Ocean Modeling



 

An ocean current is a continuous, directed movement of seawater generated by forces acting upon this mean flow, such as breaking waves, wind, the Coriolis effect, cabbeling, and temperature and salinity differences. Features like depth contours, shoreline configurations, and interactions with other currents also influence an ocean current’s direction and strength. Ocean currents flow for great distances, and together, create the global conveyor belt that plays a dominant role in determining the climate of many of the Earth’s regions (illustrated in the NASA video below). For example, the Gulf Stream makes northwest Europe much more temperate than any other region at the same latitude. Another example is Lima, Peru where the climate is cooler than the tropical latitudes in which the area is located, due to the effect of the Humboldt Current.  Ocean modelling uses a mathematical model of the general circulation of an ocean, based on the Navier–Stokes equations on a rotating sphere with thermodynamic terms for various energy sources (radiation, latent heat). These equations are the basis for complex computer programs commonly used for simulating the atmosphere or ocean of the Earth.  (Source: Wikipedia)

 

Research excerpts from CCS collaborators studying Ocean Modeling:

  1. Basin Scale Ocean Modeling Using HYCOM by Z. Garraffo and A. Srinivasan
  2. Ocean Response to Hurricanes by G. R. Halliwell
  3. Coastal Ocean Modeling by V. Kourafalou and H. Kang
  4. Understanding the Role of the Physical Environment on Marine Organisms in Tropical Ecosystems by L. M. Cherubin
  5. Unstructured Grid Ocean Modeling by Mohamed Iskandarani
  6. 3D Nonhydrostatic Spectral Element Modelling of Ocean Mixing by Tamay Ozgökmen
  7. Data Assimilation in HYCOM by A. Mariano, T. M. Chin, and A. Srinivasan

 

 

 

1. Basin Scale Ocean Modeling using HYCOM by Z. Garraffo and A. Srinivasan

We use the Hybrid Coordinate Ocean Model extensively for high-resolution simulations.

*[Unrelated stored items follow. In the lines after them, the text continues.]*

(* ===== verification/Objects.v ===== *)
(** * The data the operator works on

    The two custom resources (api/v1alpha1), the Kubernetes objects it reads
    and writes, Go's error values, and the records exchanged with the
    composable-device services.  A struct is a record, a pointer that may be
    nil an [option], a map a [gmap] (a nil map and an empty map behave alike in
    every read, range and delete the operator performs; the one write to a map
    that may be nil is preceded by [make]). *)

From S2P Require Import Prelude GoStrings GoTime.

(** ** Errors

    What the operator observes of an [error] value: its text, the reason of a
    Kubernetes API status error, and the chain [errors.Is] and [errors.As]
    follow. *)

Inductive error :=
| APIError (reason msg : string)          (* k8s.io/apimachinery StatusError *)
| Errorf (msg : string)                   (* fmt.Errorf without %w, and other leaf errors *)
| Wrapf (msg : string) (inner : error)    (* fmt.Errorf with %w; msg is the whole text *)
| ErrWaitingDeviceAttaching
| ErrWaitingDeviceDetaching.

#[export] Instance error_eq_dec : EqDecision error.
Proof. solve_decision. Defined.

(** [err.Error()] *)
Definition error_text (e : error) : string :=
  match e with
  | APIError _ msg | Errorf msg | Wrapf msg _ => msg
  | ErrWaitingDeviceAttaching => "device is attaching to the cluster"
  | ErrWaitingDeviceDetaching => "device is detaching from the cluster"
  end.

(** [k8serrors.IsNotFound] *)
Fixpoint IsNotFound (e : error) : bool :=
  match e with
  | APIError reason _ => reason =s "NotFound"
  | Wrapf _ inner => IsNotFound inner
  | _ => false
  end.

(** [errors.Is(err, cdi.ErrWaitingDevice...)] *)
Fixpoint IsWaitingDeviceAttaching (e : error) : bool :=
  match e with
  | ErrWaitingDeviceAttaching => true
  | Wrapf _ inner => IsWaitingDeviceAttaching inner
  | _ => false
  end.

Fixpoint IsWaitingDeviceDetaching (e : error) : bool :=
  match e with
  | ErrWaitingDeviceDetaching => true
  | Wrapf _ inner => IsWaitingDeviceDetaching inner
  | _ => false
  end.

(** ["%v"] of an error that may be nil *)
Definition show_err (e : option error) : string :=
  match e with None => "<nil>" | Some e => error_text e end.

(** ** Object metadata *)

Record ObjectMeta := mkMeta {
  Name : string;
  GenerateName : string;
  Labels : gmap string string;
  Annotations : gmap string string;
  Finalizers : list string;
  DeletionTimestamp : option Time;
  CreationTimestamp : Time;
  ResourceVersion : string
}.

(** Indexing a [map[string]string]: the zero value when the key is absent. *)
Definition map_get (m : gmap string string) (k : string) : string := default "" (m !! k).

Definition named (n : string) : ObjectMeta := mkMeta n "" ∅ ∅ [] None (Unix 0) "".

Definition set_Finalizers (f : list string) (m : ObjectMeta) : ObjectMeta :=
  mkMeta (Name m) (GenerateName m) (Labels m) (Annotations m) f (DeletionTimestamp m) (CreationTimestamp m) (ResourceVersion m).

(** [controllerutil.ContainsFinalizer], [AddFinalizer] and [RemoveFinalizer] *)
Definition ContainsFinalizer (m : ObjectMeta) (f : string) : bool := bool_decide (f ∈ Finalizers m).
Definition AddFinalizer (f : string) (m : ObjectMeta) : ObjectMeta :=
  if ContainsFinalizer m f then m else set_Finalizers (Finalizers m ++ [f]) m.
Definition RemoveFinalizer (f : string) (m : ObjectMeta) : ObjectMeta :=
  set_Finalizers (List.filter (fun g => g <>s f) (Finalizers m)) m.

(** ** ComposabilityRequest (composabilityrequest_types.go) *)

Record NodeSpec := mkNodeSpec {
  MilliCPU : Z;
  Memory : Z;
  EphemeralStorage : Z;
  AllowedPodNumber : Z
}.

#[export] Instance NodeSpec_eq_dec : EqDecision NodeSpec.
Proof. solve_decision. Defined.

Record ScalarResourceDetails := mkDetails {
  sr_Type : string;
  sr_Model : string;
  sr_Size : Z;
  sr_ForceDetach : bool;
  sr_AllocationPolicy : string;
  sr_TargetNode : string;
  sr_OtherSpec : option NodeSpec
}.

#[export] Instance ScalarResourceDetails_eq_dec : EqDecision ScalarResourceDetails.
Proof. solve_decision. Defined.

Record ScalarResourceStatus := mkScalarStatus {
  rs_State : string;
  rs_DeviceID : string;
  rs_CDIDeviceID : string;
  rs_NodeName : string;
  rs_Error : string
}.

#[export] Instance ScalarResourceStatus_eq_dec : EqDecision ScalarResourceStatus.
Proof. solve_decision. Defined.

Record ComposabilityRequestStatus := mkRequestStatus {
  rqs_State : string;
  rqs_Error : string;
  rqs_Resources : gmap string ScalarResourceStatus;
  rqs_ScalarResource : ScalarResourceDetails
}.

Record ComposabilityRequestSpec := mkRequestSpec { Resource : ScalarResourceDetails }.

Record ComposabilityRequest := mkRequest {
  rq_Meta : ObjectMeta;
  rq_Spec : ComposabilityRequestSpec;
  rq_Status : ComposabilityRequestStatus
}.

Definition rq_Name (r : ComposabilityRequest) : string := Name (rq_Meta r).
Definition rq_Resource (r : ComposabilityRequest) : ScalarResourceDetails := Resource (rq_Spec r).
Definition rq_State (r : ComposabilityRequest) : string := rqs_State (rq_Status r).
Definition rq_Resources (r : ComposabilityRequest) : gmap string ScalarResourceStatus := rqs_Resources (rq_Status r).

(** Assignments to one field of a request. *)
Definition rq_set_Meta (m : ObjectMeta) (r : ComposabilityRequest) : ComposabilityRequest :=
  mkRequest m (rq_Spec r) (rq_Status r).
Definition rq_set_Status (s : ComposabilityRequestStatus) (r : ComposabilityRequest) : ComposabilityRequest :=
  mkRequest (rq_Meta r) (rq_Spec r) s.
Definition rq_set_State (v : string) (r : ComposabilityRequest) : ComposabilityRequest :=
  let s := rq_Status r in rq_set_Status (mkRequestStatus v (rqs_Error s) (rqs_Resources s) (rqs_ScalarResource s)) r.
Definition rq_set_Error (v : string) (r : ComposabilityRequest) : ComposabilityRequest :=
  let s := rq_Status r in rq_set_Status (mkRequestStatus (rqs_State s) v (rqs_Resources s) (rqs_ScalarResource s)) r.
Definition rq_set_Resources (v : gmap string ScalarResourceStatus) (r : ComposabilityRequest) : ComposabilityRequest :=
  let s := rq_Status r in rq_set_Status (mkRequestStatus (rqs_State s) (rqs_Error s) v (rqs_ScalarResource s)) r.
Definition rq_set_ScalarResource (v : ScalarResourceDetails) (r : ComposabilityRequest) : ComposabilityRequest :=
  let s := rq_Status r in rq_set_Status (mkRequestStatus (rqs_State s) (rqs_Error s) (rqs_Resources s) v) r.

(** The zero value of the Go type. *)
Definition zero_Details : ScalarResourceDetails := mkDetails "" "" 0 false "" "" None.
Definition zero_Request : ComposabilityRequest :=
  mkRequest (named "") (mkRequestSpec zero_Details) (mkRequestStatus "" "" ∅ zero_Details).

(** ** ComposableResource (composableresource_types.go) *)

Record ComposableResourceSpec := mkResourceSpec {
  crp_Type : string;
  crp_Model : string;
  crp_TargetNode : string;
  crp_ForceDetach : bool
}.

#[export] Instance ComposableResourceSpec_eq_dec : EqDecision ComposableResourceSpec.
Proof. solve_decision. Defined.

Record ComposableResourceStatus := mkResourceStatus {
  crs_State : string;
  crs_Error : string;
  crs_DeviceID : string;
  crs_CDIDeviceID : string
}.

#[export] Instance ComposableResourceStatus_eq_dec : EqDecision ComposableResourceStatus.
Proof. solve_decision. Defined.

Record ComposableResource := mkResource {
  cr_Meta : ObjectMeta;
  cr_Spec : ComposableResourceSpec;
  cr_Status : ComposableResourceStatus
}.

Definition cr_Name (r : ComposableResource) : string := Name (cr_Meta r).
Definition cr_TargetNode (r : ComposableResource) : string := crp_TargetNode (cr_Spec r).
Definition cr_State (r : ComposableResource) : string := crs_State (cr_Status r).
Definition cr_Error (r : ComposableResource) : string := crs_Error (cr_Status r).
Definition cr_DeviceID (r : ComposableResource) : string := crs_DeviceID (cr_Status r).
Definition cr_CDIDeviceID (r : ComposableResource) : string := crs_CDIDeviceID (cr_Status r).

Definition cr_set_Meta (m : ObjectMeta) (r : ComposableResource) : ComposableResource :=
  mkResource m (cr_Spec r) (cr_Status r).
Definition cr_set_Status (s : ComposableResourceStatus) (r : ComposableResource) : ComposableResource :=
  mkResource (cr_Meta r) (cr_Spec r) s.
Definition cr_set_State (v : string) (r : ComposableResource) : ComposableResource :=
  let s := cr_Status r in cr_set_Status (mkResourceStatus v (crs_Error s) (crs_DeviceID s) (crs_CDIDeviceID s)) r.
Definition cr_set_Error (v : string) (r : ComposableResource) : ComposableResource :=
  let s := cr_Status r in cr_set_Status (mkResourceStatus (crs_State s) v (crs_DeviceID s) (crs_CDIDeviceID s)) r.
Definition cr_set_DeviceID (v : string) (r : ComposableResource) : ComposableResource :=
  let s := cr_Status r in cr_set_Status (mkResourceStatus (crs_State s) (crs_Error s) v (crs_CDIDeviceID s)) r.
Definition cr_set_CDIDeviceID (v : string) (r : ComposableResource) : ComposableResource :=
  let s := cr_Status r in cr_set_Status (mkResourceStatus (crs_State s) (crs_Error s) (crs_DeviceID s) v) r.

(** ** Cluster objects *)

(** [resource.Quantity], through the views the operator takes of it: the text
    ["%v"] prints, and [AsInt64] with its success flag. *)
Record Quantity := mkQuantity { q_text : string; AsInt64 : option Z }.
Definition zero_Quantity : Quantity := mkQuantity "{{0 0} {<nil>}  }" (Some 0%Z).

Record Node := mkNode {
  node_Meta : ObjectMeta;
  node_ProviderID : string;
  node_Capacity : gmap string Quantity
}.

Definition node_Name (n : Node) : string := Name (node_Meta n).

Record DaemonSet := mkDaemonSet {
  ds_Namespace : string;
  ds_Name : string;
  ds_TemplateAnnotations : gmap string string;
  ds_DesiredNumberScheduled : Z;
  ds_CurrentNumberScheduled : Z;
  ds_NumberReady : Z;
  ds_NumberUnavailable : Z;
  ds_NumberMisscheduled : Z
}.

Definition ds_set_TemplateAnnotations (a : gmap string string) (d : DaemonSet) : DaemonSet :=
  mkDaemonSet (ds_Namespace d) (ds_Name d) a (ds_DesiredNumberScheduled d) (ds_CurrentNumberScheduled d)
    (ds_NumberReady d) (ds_NumberUnavailable d) (ds_NumberMisscheduled d).

(** A device of a ResourceSlice; an attribute is its [StringValue] pointer. *)
Record SliceDevice := mkSliceDevice {
  sd_Name : string;
  sd_Attributes : gmap string (option string)
}.

Record ResourceSlice := mkResourceSlice {
  rsl_Driver : string;
  rsl_Pool : string;
  rsl_Devices : list SliceDevice
}.

Record DeviceTaintRule := mkTaintRule {
  dtr_Name : string;
  dtr_Driver : string;
  dtr_Pool : string;
  dtr_Device : string;
  dtr_Key : string;
  dtr_Value : string;
  dtr_Effect : string
}.

Record Pod := mkPod {
  pod_Namespace : string;
  pod_Name : string;
  pod_NodeName : string;
  pod_Containers : list string
}.

(** [spec.driver.enabled] of the NVIDIA ClusterPolicy, a [*bool]. *)
Record ClusterPolicy := mkClusterPolicy { cp_DriverEnabled : option bool }.

(** ** The composable-device interface (internal/cdi/client.go) *)

Record DeviceInfo := mkDeviceInfo {
  di_NodeName : string;
  di_MachineUUID : string;
  di_DeviceType : string;
  di_Model : string;
  di_DeviceID : string;
  di_CDIDeviceID : string
}.

(** ** HTTP

    [hr_Token] is the access token an [oauth2] client adds to the request. *)

Record HttpRequest := mkHttpRequest {
  hr_Method : string;
  hr_URL : string;
  hr_RawQuery : string;
  hr_Header : list (string * string);
  hr_Token : option string;
  hr_Body : option string
}.

(** The body as [io.ReadAll] delivers it: its bytes, or a read error. *)
Record HttpResponse := mkHttpResponse {
  hs_StatusCode : Z;
  hs_Body : error + string
}.

(** ** [ctrl.Result] *)

Record Result := mkResult { RequeueAfter : Z }.

Definition zero_Result : Result := mkResult 0.
Definition ComposabilityRequest_DeepCopyObject (in_ : option loc) : M interface :=
  c ← ComposabilityRequest_DeepCopy in_; mret (as_Object KRequest c).
Definition ComposabilityRequestList_DeepCopyObject (in_ : option loc) : M interface :=
  c ← ComposabilityRequestList_DeepCopy in_; mret (as_Object KRequestList c).
Definition ComposableResource_DeepCopyObject (in_ : option loc) : M interface :=
  c ← ComposableResource_DeepCopy in_; mret (as_Object KResource c).
Definition ComposableResourceList_DeepCopyObject (in_ : option loc) : M interface :=
  c ← ComposableResourceList_DeepCopy in_; mret (as_Object KResourceList c).

(** The method a call selects by the type of the receiver. *)
Definition DeepCopy (k : kind) : option loc -> M (option loc) :=
  match k with
  | KNodeSpec => NodeSpec_DeepCopy
  | KScalarResourceStatus => ScalarResourceStatus_DeepCopy
  | KScalarResourceDetails => ScalarResourceDetails_DeepCopy
  | KRequestSpec => ComposabilityRequestSpec_DeepCopy
  | KRequestStatus => ComposabilityRequestStatus_DeepCopy
  | KRequest => ComposabilityRequest_DeepCopy
  | KRequestList => ComposabilityRequestList_DeepCopy
  | KResourceSpec => ComposableResourceSpec_DeepCopy
  | KResourceStatus => ComposableResourceStatus_DeepCopy
  | KResource => ComposableResource_DeepCopy
  | KResourceList => ComposableResourceList_DeepCopy
  end.
(* ===== verification/Effects.v ===== *)
(** * Programs and their interactions

    The operator is sequential code between calls to its environment: the
    Kubernetes API server, commands executed in pods, HTTP services, the clock,
    the process environment.  A function of the operator is a [prog]: a finite
    tree of calls ([Vis]) with a continuation per answer, ending in a result or
    in a Go panic.  None of the environment's code is represented: an answer is
    whatever the environment gives, and what a theorem assumes about the
    answers is a [contract] named in its statement.

    - [runs p t o]: with the calls and answers of the trace [t], the program
      [p] ends in the outcome [o];
    - [wp C p Q]: every run of [p] whose answers satisfy [C] ends with a trace
      and an outcome satisfying [Q];
    - [sat C P p Q]: in every such run all calls satisfy [P], and the result,
      if there is one, satisfies [Q]; [sure C P p Q] says besides that no such
      run panics;
    - [interp h p w]: runs [p] against a concrete environment, a function
      [h] on a state [w].  The witnesses use it. *)

From S2P Require Import Prelude GoStrings GoTime Objects.

(** ** Calls and answers *)

(** A call that may fail returns [error + A], Go's [(A, error)] pair with
    exactly one half present. *)
Abbreviation fallible A := (error + A)%type.

Inductive event :=
(* process environment, clock, scheduling, library nondeterminism *)
| Getenv (name : string)
| TimeNow
| Sleep (d : Z)
| UuidNew
| MapRange (keys : list string)
| SortSlice (l : list (string * Time))
| MarkerLoad (goroutine : string)
(* Kubernetes API: the operator's own resources *)
| GetRequest (name : string)
| ListRequests
| UpdateRequest (r : ComposabilityRequest)
| StatusUpdateRequest (r : ComposabilityRequest)
| DeleteRequest (r : ComposabilityRequest)
| GetResource (name : string)
| ListResources (managed_by : option string)
| CreateResource (r : ComposableResource)
| UpdateResource (r : ComposableResource)
| StatusUpdateResource (r : ComposableResource)
| DeleteResource (r : ComposableResource)
(* Kubernetes API: other objects *)
| GetNode (name : string)
| ListNodes
| GetDaemonSet (namespace name : string)
| UpdateDaemonSet (d : DaemonSet)
| ListResourceSlices
| GetTaintRule (name : string)
| CreateTaintRule (t : DeviceTaintRule)
| DeleteTaintRule (t : DeviceTaintRule)
| GetClusterPolicy (name : string)
| ListPods (label value : string) (node : option string)
| GetMetal3Machine (namespace name : string)
| GetBareMetalHost (namespace name : string)
| GetSecret (namespace name : string)
(* pods/exec, in this goroutine or in one that is started *)
| ExecInPod (namespace pod container : string) (command : list string)
| GoExecInPod (namespace pod container : string) (command : list string)
(* HTTP *)
| HttpDo (r : HttpRequest).

(** What a call returns.  [Update] and [Status().Update] decode the server's
    object into the one they are given, so they answer with an object.
    [ExecInPod] returns standard output, standard error and the error. *)
Definition answer (e : event) : Type :=
  match e with
  | Getenv _ => string
  | TimeNow => Time
  | Sleep _ => unit
  | UuidNew => string
  | MapRange _ => list string
  | SortSlice _ => list (string * Time)
  | MarkerLoad _ => bool
  | GetRequest _ => fallible ComposabilityRequest
  | ListRequests => fallible (list ComposabilityRequest)
  | UpdateRequest _ => fallible ComposabilityRequest
  | StatusUpdateRequest _ => fallible ComposabilityRequest
  | DeleteRequest _ => option error
  | GetResource _ => fallible ComposableResource
  | ListResources _ => fallible (list ComposableResource)
  | CreateResource _ => option error
  | UpdateResource _ => fallible ComposableResource
  | StatusUpdateResource _ => fallible ComposableResource
  | DeleteResource _ => option error
  | GetNode _ => fallible Node
  | ListNodes => fallible (list Node)
  | GetDaemonSet _ _ => fallible DaemonSet
  | UpdateDaemonSet _ => option error
  | ListResourceSlices => fallible (list ResourceSlice)
  | GetTaintRule _ => fallible DeviceTaintRule
  | CreateTaintRule _ => option error
  | DeleteTaintRule _ => option error
  | GetClusterPolicy _ => fallible ClusterPolicy
  | ListPods _ _ _ => fallible (list Pod)
  | GetMetal3Machine _ _ => fallible ObjectMeta
  | GetBareMetalHost _ _ => fallible ObjectMeta
  | GetSecret _ _ => fallible (gmap string string)
  | ExecInPod _ _ _ _ => string * string * option error
  | GoExecInPod _ _ _ _ => unit
  | HttpDo _ => fallible HttpResponse
  end.

(** ** Programs *)

Inductive prog (A : Type) : Type :=
| Ret (a : A)
| Panic (msg : string)
| Vis (e : event) (k : answer e -> prog A).

Arguments Ret {A} a.
Arguments Panic {A} msg.
Arguments Vis {A} e k.

#[export] Instance prog_ret : MRet prog := @Ret.

#[export] Instance prog_bind : MBind prog :=
  fun A B f => fix bind p :=
    match p with
    | Ret a => f a
    | Panic m => Panic m
    | Vis e k => Vis e (fun r => bind (k r))
    end.

Definition call (e : event) : prog (answer e) := Vis e Ret.

(** The end of a run: a result, or a panic that unwinds the call stack. *)
Inductive outcome (A : Type) :=
| Done (a : A)
| Panicked (msg : string).

Arguments Done {A} a.
Arguments Panicked {A} msg.

(** ** Loops

    [for _, x := range l { body }] over a slice, with the loop's variables as
    a state: an iteration goes on, breaks out of the loop, or returns from the
    enclosing function. *)

Inductive flow (S R : Type) :=
| Continue (s : S)
| Break (s : S)
| Return (r : R).

Arguments Continue {S R} s.
Arguments Break {S R} s.
Arguments Return {S R} r.
(** The common part of lines 886-918 and 929-961, from the command on. *)
Definition query_gpu (pod : Pod) (command : list string) (fieldNames : list string) : prog (fallible (list GPUInfo)) :=
  '(stdOut, stdErr, execErr) ← execCommandInPod pod command;
  if TrimSpace stdOut =s "No devices were found" then Ret (inr [])
  else if exec_failed stdErr execErr then
    Ret (inl (Errorf ("get gpu info command failed: err: " +:+ exec_text execErr stdErr stdOut)))
  else
    match parse_gpu_lines fieldNames (Split nl (TrimSpace stdOut)) with
    | Some gpuInfos => Ret (inr gpuInfos)
    | None => Panic "index out of range"
    end.

Definition nvidia_smi_query (queryArgs : string) : list string :=
  ["/usr/bin/nvidia-smi"; "--query-gpu=" +:+ queryArgs; "--format=csv,noheader,nounits"].

Definition getGPUInfoFromNvidiaPod (targetNodeName queryArgs : string) : prog (fallible (list GPUInfo)) :=
  r ← getNvidiaDriverDaemonsetPod targetNodeName;
  match r with
  | inl err => Ret (inl err)
  | inr nvidiaPod => query_gpu nvidiaPod (nvidia_smi_query queryArgs) (Split "," queryArgs)
  end.

Definition getGPUInfoFromCroNodeAgentPod (targetNodeName queryArgs : string) : prog (fallible (list GPUInfo)) :=
  r ← getCroNodeAgentPod targetNodeName;
  match r with
  | inl err => Ret (inl err)
  | inr draPod => query_gpu draPod (chroot (nvidia_smi_query queryArgs)) (Split "," queryArgs)
  end.

(** ** The /proc scan *)

(** Lines 1075-1083: pick the requested fields out of the three known ones. *)
Fixpoint select_fields (values : GPUInfo) (fieldNames : list string) (acc : GPUInfo) : fallible GPUInfo :=
  match fieldNames with
  | [] => inr acc
  | fieldName :: fieldNames' =>
      let name := TrimSpace fieldName in
      match values !! name with
      | None => inl (Errorf ("unsupported field '" +:+ name +:+ "' requested in queryArgs"))
      | Some value => select_fields values fieldNames' (<[name := value]> acc)
      end
  end.

Definition parse_proc_line (fieldNames : list string) (line : string) : fallible GPUInfo :=
  match Split "," line with
  | p0 :: p1 :: p2 :: _ =>
      select_fields
        (<["device_minor" := TrimSpace p0]> (<["gpu_uuid" := TrimSpace p1]> (<["pci.bus_id" := TrimSpace p2]> ∅)))
        fieldNames ∅
  | _ => inl (Errorf ("unexpected GPU information format: '" +:+ line +:+ "'"))
  end.

Fixpoint parse_proc_lines (fieldNames lines : list string) : fallible (list GPUInfo) :=
  match lines with
  | [] => inr []
  | line :: lines' =>
      if line =s "" then parse_proc_lines fieldNames lines'
      else match parse_proc_line fieldNames line with
           | inl err => inl err
           | inr gpuInfo =>
               match parse_proc_lines fieldNames lines' with
               | inl err => inl err
               | inr gpuInfos => inr (gpuInfo :: gpuInfos)
               end
           end
  end.

Definition getGPUInfoFromProcInCroNodeAgentPod (pod : Pod) (targetNodeName queryArgs : string) : prog (fallible (list GPUInfo)) :=
  let fieldNames := Split "," queryArgs in
  '(stdOut, stdErr, execErr) ← execCommandInPod pod (chroot ["/bin/sh"; "-c"; procScript]);
  if exec_failed stdErr execErr then
    Ret (inl (Errorf ("get gpu info command failed: err: " +:+ exec_text execErr stdErr stdOut)))
  else if TrimSpace stdOut =s "" then Ret (inr [])
  else Ret (parse_proc_lines fieldNames (Split nl (TrimSpace stdOut))).

(** ** Drain status *)

(** Lines 989-1008: the first line that mentions a drain state decides. *)
Fixpoint scan_drain_lines (lines : list string) : option bool :=
  match lines with
  | [] => None
  | line :: lines' =>
      let lower := ToLower (TrimSpace line) in
      if negb (Contains lower "drain") then scan_drain_lines lines'
      else match after_byte ":" lower with
           | None => scan_drain_lines lines'
           | Some rest =>
               let status := TrimDots (TrimSpace rest) in
               if Contains status "not draining" then Some false
               else if Contains status "draining" then Some true
               else scan_drain_lines lines'
           end
  end.

Definition checkGPUDrainStatus (pod : Pod) (targetNodeName targetGPUBusID : string) : prog (fallible bool) :=
  let busID := TrimSpace targetGPUBusID in
  if busID =s "" then Ret (inl (Errorf "target GPU bus ID is empty"))
  else
    '(stdOut, stdErr, execErr) ← execCommandInPod pod (chroot ["/usr/bin/nvidia-smi"; "drain"; "-p"; busID; "-q"]);
    if exec_failed stdErr execErr then
      Ret (inl (Errorf ("check gpu drain status command failed: " +:+ exec_text execErr stdErr stdOut)))
    else
      let trimmed := TrimSpace stdOut in
      if trimmed =s "" then
        Ret (inl (Errorf ("nvidia-smi drain query returned empty output (node=" +:+ targetNodeName +:+ ", busID=" +:+ busID +:+ ")")))
      else
        match scan_drain_lines (Split nl trimmed) with
        | Some draining => Ret (inr draining)
        | None =>
            Ret (inl (Errorf ("nvidia-smi drain query did not contain recognizable drain state (node=" +:+ targetNodeName
                              +:+ ", busID=" +:+ busID +:+ ", raw=" +:+ trimmed +:+ ")")))
        end.

(** ** Kernel modules *)

(** Lines 1105-1118 *)
Definition has_module (name : string) (lines : list string) : bool :=
  List.existsb (fun line => match Fields line with f :: _ => f =s name | [] => false end) lines.

Definition modprobe_r (m : string) : list string := chroot ["/usr/sbin/modprobe"; "-r"; m].

(** Lines 1128-1141, and the single steps of the two other branches. *)
Fixpoint remove_modules (pod : Pod) (modules : list string) : prog (option error) :=
  match modules with
  | [] => Ret None
  | m :: modules' =>
      '(stdOut, stdErr, execErr) ← execCommandInPod pod (modprobe_r m);
      if exec_failed stdErr execErr then
        Ret (Some (Errorf ("detach command 'remove " +:+ m +:+ " module' failed: " +:+ exec_text execErr stdErr stdOut)))
      else remove_modules pod modules'
  end.

Definition removeNvidiaDriverModule (pod : Pod) : prog (option error) :=
  '(stdOut, stdErr, execErr) ← execCommandInPod pod (chroot ["/usr/sbin/lsmod"]);
  if exec_failed stdErr execErr then
    Ret (Some (Errorf ("detach command 'lsmod' failed: " +:+ exec_text execErr stdErr stdOut)))
  else
    let lines := Split nl (TrimSpace stdOut) in
    let hasNvidiaDRM := has_module "nvidia_drm" lines in
    let hasNvidiaUVM := has_module "nvidia_uvm" lines in
    if hasNvidiaDRM && hasNvidiaUVM then remove_modules pod ["nvidia_drm"; "nvidia_uvm"]
    else if hasNvidiaDRM && negb hasNvidiaUVM then remove_modules pod ["nvidia_drm"]
    else if negb hasNvidiaDRM && hasNvidiaUVM then remove_modules pod ["nvidia_uvm"]
    else Ret None.

Definition checkResetGPUCommandStillRunning (pod : Pod) (busIDForSysfs : string) : prog (fallible bool) :=
  '(stdOut, stdErr, execErr) ← execCommandInPod pod (chroot ["/bin/sh"; "-c"; checkRemoveShell busIDForSysfs]);
  if exec_failed stdErr execErr then
    Ret (inl (Errorf ("check 'reset GPU' command failed: '" +:+ show_err execErr +:+ "', stderr: '" +:+ stdErr +:+ "'")))
  else Ret (inr (TrimSpace stdOut =s "true")).

Definition isContainerDriverEnabled : prog (fallible bool) :=
  r ← call (GetClusterPolicy "cluster-policy");
  match r with
  | inl err =>
      if IsNotFound err then Ret (inr false)
      else Ret (inl (Errorf ("failed to get 'cluster-policy': " +:+ error_text err)))
  | inr clusterPolicy =>
      match cp_DriverEnabled clusterPolicy with
      | None => Ret (inl (Errorf "'cluster-policy' nvidia container driver configuration (spec.driver.enabled) is not set"))
      | Some b => Ret (inr b)
      end
  end.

A sample HYCOM application is 60 year multi-decadal North Atlantic simulations. The computations are done at a resolution of 9 km at the equator, 7 km at mid latitudes, and 4 km in the Arctic, and with 32 vertical layers. The model is being forced with NCEP fields from 1948 through 1979, and with ECMWF fields from 1979 to the present. The interannual simulations would allow assessing circulation variability at interannual, decadal and longer time scales. With a 7 km (mid-latitude) grid, these simulations have sufficient resolution to provide a baseline depiction of the coastal regions, and can be used as boundary conditions for nesting of coastal Atlantic areas.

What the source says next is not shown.